Overall, we found that the selection of these parameters is not very specific and strict. Our database was multi-ethnic, multi-institutional, multi-scanner, and multi-operator, and overall, the parameters values were suitable for all the images.

Relationship Among the Three Paradigms

There are still many challenges in developing fully automated techniques for the carotid wall IMT measurement. These can be grouped in Stage I and Stage II. The major challenges in Stage I are: (i) the presence of the jugular vein (JV), (ii) the presence of hyperechoic structures located in-between the LI and MA profiles; (iii) resolution and gain setting challenges. The major challenges in Stage II are: (i) the presence of noise backscattering in the vessel lumen, (ii) the hypoechoic representation of the LI layer, (iii) the presence of a plaque on the distal wall, and (iv) the presence of image artifacts (such as, shadow cones originated by calcium deposits and reverberations of the ultrasound waves). These factors increase the dataset variability (especially when the dataset is multi-institutional) and, consequently, limit the performance of the fully automated techniques. CULEXsa, being based on parametric models, needed an accurate tuning in order to reach optimal performance. When the image characteristics changed, the snake model needed re-tuning. Moreover, the presence of blood backscattering in the vessel lumen was a potential limit to lumen detection that was based on statistical classification. This was the bottleneck in Stage I of CULEXsa [7]. CALEXia showed an improved accuracy in the segmentation of the MA border, but a lower accuracy in the LI. Also, the robustness of CALEXia in Stage I was higher than that of CULEXsa [10]. Though fully automated, the overall performance in terms of IMT measurement did not completely reach the best reproducibility standards. CAUDLES is a step ahead in both Stage I and Stage II architectures. The scale-space multi-resolution edge-based Stage I brought 100% carotid identification. Stage II, which was intensity and texture-based on the Edge Flow method offered satisfactory LI/MA segmentation performance and proved effective in following any vessel morphology. The major advantage of CAUDLES with respect to CULEXsa was the possibility of tracing LI/MA profiles in any morphological condition without changing the system parameters. With respect to CALEXia, the Stage II of CAUDLES is more robust with respect to image noise.

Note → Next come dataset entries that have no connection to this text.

(* ===== verification/ProcSys.v ===== *)
(** * Process and file system calls ([arch/x86/kernel/syscall.c])

    The handlers as functions on the state of the kernel.  User pointers are
    checked by the code under [VmmProps] and then dereferenced: [d_mem] is
    memory as the processor addresses it. *)
From S2P Require Import Prelude Pmm Page Vmm Heap HeapInv HeapProps HeapSpec Alloc Kthread.
From S2P Require Import Console Keyboard Serial Terminal Ext2 Vfs Process UserMem MemSys.
Local Open Scope Z_scope.

Definition PATH_MAX : Z := 256.
Definition WNOHANG : Z := 1.

(** The kernel's state, the devices, and the static variable of [mmap]. *)
Record sys (H : Type) := Sys { s_os : os H; s_dev : devices; s_mmap_next : Z }.
Arguments Sys {H} _ _ _.
Arguments s_os {H} _.
Arguments s_dev {H} _.
Arguments s_mmap_next {H} _.

(** A handler returns, or stays in the kernel for ever. *)
Inductive sysres (S : Type) := Returns (r : Z) (s : S) | Stays (s : S).
Arguments Returns {S} _ _.
Arguments Stays {S} _.

Section Handlers.
Context {H : Type} `{!Allocator H} (font_data : Z → Z).

Definition set_os (o : os H) (s : sys H) : sys H := Sys o (s_dev s) (s_mmap_next s).

Definition set_dev (d : devices) (s : sys H) : sys H := Sys (s_os s) d (s_mmap_next s).

Definition set_user (m : gmap Z Z) (s : sys H) : sys H := set_dev (set_d_mem m (s_dev s)) s.

Definition on_os (f : os H → os H) (s : sys H) : sys H := set_os (f (s_os s)) s.

Definition cur (s : sys H) : Z := current_proc (s_os s).

Definition cur_proc (s : sys H) : process := proc (s_os s) (cur s).

Definition fd_at (s : sys H) (fd : Z) : fd_entry := nth (Z.to_nat fd) (fd_table (cur_proc s)) no_fd.

(** ** read, write and close *)

Definition bad_fd (fd : Z) (s : sys H) : bool :=
  (Z.of_nat PROC_MAX_FDS <=? fd) || (fd_file (fd_at s fd) =? 0).

Definition sys_read (fd buf count : Z) (wakeups : list (keyboard → keyboard)) (s : sys H) : sysres (sys H) :=
  if cur s =? 0 then Returns (- EBADF) s
  else if bad_fd fd s then Returns (- EBADF) s
  else if count =? 0 then Returns 0 s
  else if negb (vmm_user_range_writable (pml4_phys (cur_proc s)) buf count (o_k (s_os s))) then Returns (- EFAULT) s
  else
    match vfs_read (fd_file (fd_at s fd)) buf count wakeups (o_fs (s_os s)) (s_dev s) with
    | Some (r, fs, d) => Returns r (set_dev d (on_os (set_fs fs) s))
    | None => Stays s
    end.

Definition sys_write (fd buf count : Z) (s : sys H) : sysres (sys H) :=
  if cur s =? 0 then Returns (- EBADF) s
  else if bad_fd fd s then Returns (- EBADF) s
  else if count =? 0 then Returns 0 s
  else if negb (vmm_user_range_readable (pml4_phys (cur_proc s)) buf count (o_k (s_os s))) then Returns (- EFAULT) s
  else
    let '(r, d) := vfs_write font_data (fd_file (fd_at s fd)) buf count (o_fs (s_os s)) (s_dev s) in
    Returns r (set_dev d s).

Definition sys_close (fd : Z) (s : sys H) : sysres (sys H) :=
  if cur s =? 0 then Returns (- ESRCH) s
  else if Z.of_nat PROC_MAX_FDS <=? fd then Returns (- EBADF) s
  else
    let file := fd_file (fd_at s fd) in
    if file =? 0 then Returns (- EBADF) s
    else
      let s := on_os (set_fs (vfs_close file (o_fs (s_os s))).2) s in
      Returns 0 (on_os (set_fd (cur s) fd no_fd) s).

(** ** open *)

(** The loop of [copy_string_from_user]: the bytes before the terminator, or
    [None] when there is none among the first [n]. *)
Fixpoint user_string (n : nat) (user : Z) (m : gmap Z Z) : option (list Z) :=
  match n with
  | O => None
  | S n' => if rd m user =? 0 then Some [] else s ← user_string n' (user + 1) m; Some (rd m user :: s)
  end.

(** The string or a negative error number. *)
Definition copy_string_from_user (src max : Z) (m : gmap Z Z) : list Z + Z :=
  if max =? 0 then inr (- EINVAL)
  else if negb (vmm_validate_user_range src 1) then inr (- EFAULT)
  else
    let safe_max := USER_SPACE_TOP - src in
    let safe_max := if max <? safe_max then max else safe_max in
    match user_string (Z.to_nat safe_max) src m with
    | Some path => inl path
    | None => if safe_max <? max then inr (- EFAULT) else inr (- ENAMETOOLONG)
    end.

(** [lookup_fuel] bounds the directory searches of [ext2_lookup]; [Stays] when
    a search does not end. *)
Definition sys_open (lookup_fuel : nat) (pathname flags : Z) (s : sys H) : sysres (sys H) :=
  if cur s =? 0 then Returns (- ESRCH) s
  else
    let m := d_mem (s_dev s) in
    let e2 := d_ext2 (s_dev s) in
    match copy_string_from_user pathname PATH_MAX m with
    | inr err => Returns err s
    | inl path =>
        match ext2_lookup e2 m lookup_fuel path with
        | None => Stays s
        | Some ino =>
            if ino =? 0 then Returns (- ENOENT) s
            else
              let inode := ext2_read_inode e2 m ino in
              if inode =? 0 then Returns (- EIO) s
              else if negb (ext2_is_regular_file m inode) then Returns (- EISDIR) s
              else
                let p := cur s in
                let fd := process_fd_alloc p (s_os s) in
                if fd <? 0 then Returns (- EMFILE) s
                else
                  let '(file, fs) := vfs_file_alloc (o_fs (s_os s)) in
                  let s := on_os (set_fs fs) s in
                  if file =? 0 then Returns (- ENOMEM) (on_os (process_fd_free p fd) s)
                  else
                    let '(priv, o) := kmalloc_os sizeof_ext2_private (s_os s) in
                    let s := set_os o s in
                    if priv =? 0 then
                      let s := on_os (set_fs (vfs_close file (o_fs (s_os s))).2) s in
                      Returns (- ENOMEM) (on_os (process_fd_free p fd) s)
                    else
                      let fs := o_fs (s_os s) in
                      let f := VfsFile VFS_TYPE_REG (s32 flags) 0 (f_refcount (file_at fs file)) ext2_file_ops priv in
                      let fs := Fstore (fs_heap fs) (<[file := f]> (files fs))
                        (<[priv := Ext2Private ino inode (ext2_get_file_size m inode)]> (privs fs)) in
                      let s := on_os (set_fs fs) s in
                      Returns fd (on_os (set_fd p fd (FdEntry file 0)) s)
        end
    end.

(** ** Identity, exit *)

Definition sys_getpid (s : sys H) : Z := if cur s =? 0 then 0 else s64 (pid (cur_proc s)).

Definition sys_getppid (s : sys H) : Z :=
  if cur s =? 0 then 0
  else if negb (p_parent (cur_proc s) =? 0) then s64 (pid (proc (s_os s) (p_parent (cur_proc s)))) else 0.

Definition sys_exit (status : Z) (s : sys H) : sysres (sys H) :=
  if negb (cur s =? 0) then Stays (on_os (process_exit (s32 status)) s) else Stays s.

(** ** uname *)

Definition syscall_strncpy (dst : Z) (src : list Z) (n : nat) (m : gmap Z Z) : gmap Z Z :=
  let copied := take (n - 1) src in
  wr (store_bytes dst copied m) (dst + Z.of_nat (length copied)) 0.

(** "SeedOS", "seed", "0.1.0", "#1 SMP", "x86_64" *)
Definition uts_sysname : list Z := [83; 101; 101; 100; 79; 83].
Definition uts_nodename : list Z := [115; 101; 101; 100].
Definition uts_release : list Z := [48; 46; 49; 46; 48].
Definition uts_version : list Z := [35; 49; 32; 83; 77; 80].
Definition uts_machine : list Z := [120; 56; 54; 95; 54; 52].

Definition sys_uname (buf : Z) (s : sys H) : Z * sys H :=
  if cur s =? 0 then (- ESRCH, s)
  else if negb (vmm_user_range_writable (pml4_phys (cur_proc s)) buf 325 (o_k (s_os s))) then (- EFAULT, s)
  else
    let m := d_mem (s_dev s) in
    let m := syscall_strncpy buf uts_sysname 65 m in
    let m := syscall_strncpy (buf + 65) uts_nodename 65 m in
    let m := syscall_strncpy (buf + 130) uts_release 65 m in
    let m := syscall_strncpy (buf + 195) uts_version 65 m in
    let m := syscall_strncpy (buf + 260) uts_machine 65 m in
    (0, set_user m s).

(** ** arch_prctl *)

Definition ARCH_SET_GS : Z := 0x1001.
Definition ARCH_SET_FS : Z := 0x1002.
Definition ARCH_GET_FS : Z := 0x1003.
Definition ARCH_GET_GS : Z := 0x1004.

Definition wrmsr_fs (v : Z) (c : cpu) : cpu := Cpu v (msr_kernel_gs_base c) (tss_rsp0 c) (kernel_rsp c) (cr3 c).

Definition wrmsr_kernel_gs (v : Z) (c : cpu) : cpu := Cpu (msr_fs_base c) v (tss_rsp0 c) (kernel_rsp c) (cr3 c).

(** Store a base register at [addr] if the user may write there. *)
Definition get_base (addr v : Z) (s : sys H) : Z * sys H :=
  if negb (vmm_validate_user_range addr 8) then (- EFAULT, s)
  else if negb (vmm_user_range_writable (pml4_phys (cur_proc s)) addr 8 (o_k (s_os s))) then (- EFAULT, s)
  else (0, set_user (store 8 (d_mem (s_dev s)) addr v) s).

Definition sys_arch_prctl (code addr : Z) (s : sys H) : Z * sys H :=
  if cur s =? 0 then (- ESRCH, s)
  else if code =? ARCH_SET_FS then
    if negb (canonical_addr addr) then (- EINVAL, s)
    else (0, on_os (λ o, set_cpu (wrmsr_fs addr (o_cpu o)) (pupd (cur s) (set_fs_base addr) o)) s)
  else if code =? ARCH_GET_FS then get_base addr (fs_base (cur_proc s)) s
  else if code =? ARCH_SET_GS then
    if negb (canonical_addr addr) then (- EINVAL, s)
    else (0, on_os (λ o, set_cpu (wrmsr_kernel_gs addr (o_cpu o)) (pupd (cur s) (set_gs_base addr) o)) s)
  else if code =? ARCH_GET_GS then get_base addr (gs_base (cur_proc s)) s
  else (- EINVAL, s).

(** ** wait4 *)

Fixpoint children_find (fuel : nat) (ok : process → bool) (c : Z) (o : os H) : Z :=
  match fuel with
  | O => 0
  | S fuel' => if c =? 0 then 0 else if ok (proc o c) then c else children_find fuel' ok (p_sibling (proc o c)) o
  end.

Definition find_zombie_child (parent wpid : Z) (o : os H) : Z :=
  children_find (chain_fuel o)
    (λ c, negb ((0 <? wpid) && negb (s64 (pid c) =? wpid)) && bool_decide (p_state c = PROC_ZOMBIE))
    (p_children (proc o parent)) o.

Definition has_matching_children (parent wpid : Z) (o : os H) : bool :=
  negb (children_find (chain_fuel o) (λ c, (wpid =? -1) || ((0 <? wpid) && (s64 (pid c) =? wpid)))
          (p_children (proc o parent)) o =? 0).

Definition W_EXITCODE (code : Z) : Z := Z.shiftl (Z.land code 0xff) 8.

(** The wait loop.  [wakes] are the effects of what runs while the caller is in
    [hlt]; [asleep] is the inner loop. *)
Fixpoint wait_loop (wakes : list (sys H → sys H)) (asleep : bool) (wpid wstatus options : Z) (s : sys H)
    : sysres (sys H) :=
  if asleep && bool_decide (p_state (cur_proc s) = PROC_SLEEPING) then
    match wakes with
    | [] => Stays s
    | w :: wakes => wait_loop wakes true wpid wstatus options (w s)
    end
  else
    let child := find_zombie_child (cur s) wpid (s_os s) in
    if negb (child =? 0) then
      let c := proc (s_os s) child in
      let s := if negb (wstatus =? 0)
               then set_user (store 4 (d_mem (s_dev s)) wstatus (W_EXITCODE (exit_code c))) s else s in
      Returns (s64 (pid c)) (on_os (process_destroy child) s)
    else if negb (has_matching_children (cur s) wpid (s_os s)) then Returns (- ECHILD) s
    else if tst options WNOHANG then Returns 0 s
    else
      let s := on_os (pupd (cur s) (λ p, set_p_state PROC_SLEEPING (set_wait_pid (s32 wpid) p))) s in
      match wakes with
      | [] => Stays s
      | w :: wakes => wait_loop wakes true wpid wstatus options (w s)
      end.

Definition sys_wait4 (pid_arg wstatus options : Z) (wakes : list (sys H → sys H)) (s : sys H) : sysres (sys H) :=
  if cur s =? 0 then Returns (- ESRCH) s
  else if negb (wstatus =? 0) &&
          negb (vmm_user_range_writable (pml4_phys (cur_proc s)) wstatus 4 (o_k (s_os s))) then Returns (- EFAULT) s
  else wait_loop wakes false (s64 pid_arg) wstatus options s.

(** ** fork *)

(** A reference for each open descriptor. *)
Definition ref_fds (fds : list fd_entry) (fs : fstore H) : fstore H :=
  foldl (λ fs e, if negb (fd_file e =? 0) then vfs_file_ref (fd_file e) fs else fs) fs fds.

(** The child's block: a copy of the parent's with its own identity. *)
Definition child_block (id root stack_top parent : Z) (p : process) : process :=
  Process id (p_name p) PROC_RUNNABLE root (brk_start p) (brk p) 0 stack_top (user_rip p) (user_rsp p) (user_rflags p)
    (fs_base p) (gs_base p) (fd_table p) parent 0 (p_children p) 0 (-1) (pending_signals p) (blocked_signals p) (p_next p).

(** The thread that takes the child to user mode, and the result of the call;
    halts where [kthread_create] does. *)
Definition start_child (trampoline name entry id child : Z) (o : os H) (s : sys H) : outcome (sysres (sys H)) :=
  match kthread_create trampoline name entry child (fs_heap (o_fs o)) (o_sched o) with
  | Halted => Halted
  | Done (tid, h, sc) =>
      let o := set_sched sc (set_heap h o) in
      if tid =? 0 then Done (Returns (- ENOMEM) (set_os (process_destroy child o) s))
      else
        let o := pupd child (set_p_kthread (kthread_get_kthread tid (o_sched o))) o in
        Done (Returns (s64 id) (set_os o s))
  end.

(** [trampoline], [name] and [entry] are the addresses that [kthread_create]
    receives and uses. *)
Definition sys_fork (trampoline name entry : Z) (s : sys H) : outcome (sysres (sys H)) :=
  if cur s =? 0 then Done (Returns (- ESRCH) s)
  else
    let parent := cur s in
    let '(child, o) := kmalloc_os sizeof_process (s_os s) in
    if child =? 0 then Done (Returns (- ENOMEM) (set_os o s))
    else
      let '(kernel_stack, o) := kmalloc_os KERNEL_STACK_SIZE o in
      if kernel_stack =? 0 then Done (Returns (- ENOMEM) (set_os (kfree_os child o) s))
      else
        let '(root, k) := vmm_copy_address_space_cow (pml4_phys (proc o parent)) (o_k o) in
        let o := set_k k o in
        if root =? 0 then Done (Returns (- ENOMEM) (set_os (kfree_os child (kfree_os kernel_stack o)) s))
        else
          let '(id, o) := process_allocate_pid o in
          let fds := fd_table (proc o parent) in
          let o := set_fs (ref_fds fds (o_fs o)) o in
          let c := child_block id root (u64 (kernel_stack + KERNEL_STACK_SIZE)) parent (proc o parent) in
          let o := set_procs (<[child := c]> (procs o)) o in
          let o := pupd parent (set_p_children child) o in
          start_child trampoline name entry id child (process_add child o) s.
End Handlers.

Therefore, even thought the three methodologies can be seen as technically very different, they have a common aim of developing a versatile and effective technique coupling 100% identification accuracy in Stage I and noise robustness and optimal LI/MA segmentation in Stage II.

Conclusions

The CAUDLES-EF algorithm we developed can be proficiently used for the segmentation of B-mode longitudinal ultrasound images of the common CA wall. It is completely user-independent: the raw US image can be completely processed without any interaction with the operator. It is based on a scale-space multi-resolution analysis to determine initial location of the CA in the image and is then based on a flow field propagation based on intensity and texture to determine edges, which are then classified and refined to provide the final contours of the LI and MA interfaces.

We tested this algorithm on a set of 300 images from two different institutes, which were acquired by two different operators using two different scanners. The image database contained images of both normal and diseased arteries. The performances of our new technique were validated against human tracings and benchmarked with two other completely user-independent algorithms. The average segmentation errors were found to be comparable or better than the other techniques and provided acceptable results, both in cases of normal CAs and those with plaques. We find that the results are very encouraging and we are porting the system for clinical usage.

From a clinical point of view, the algorithm traces the boundaries of both the intima and media layers, which can be used for measurements and also in algorithms of image co-registration and image fusion and for the accurate analysis of the carotid wall texture.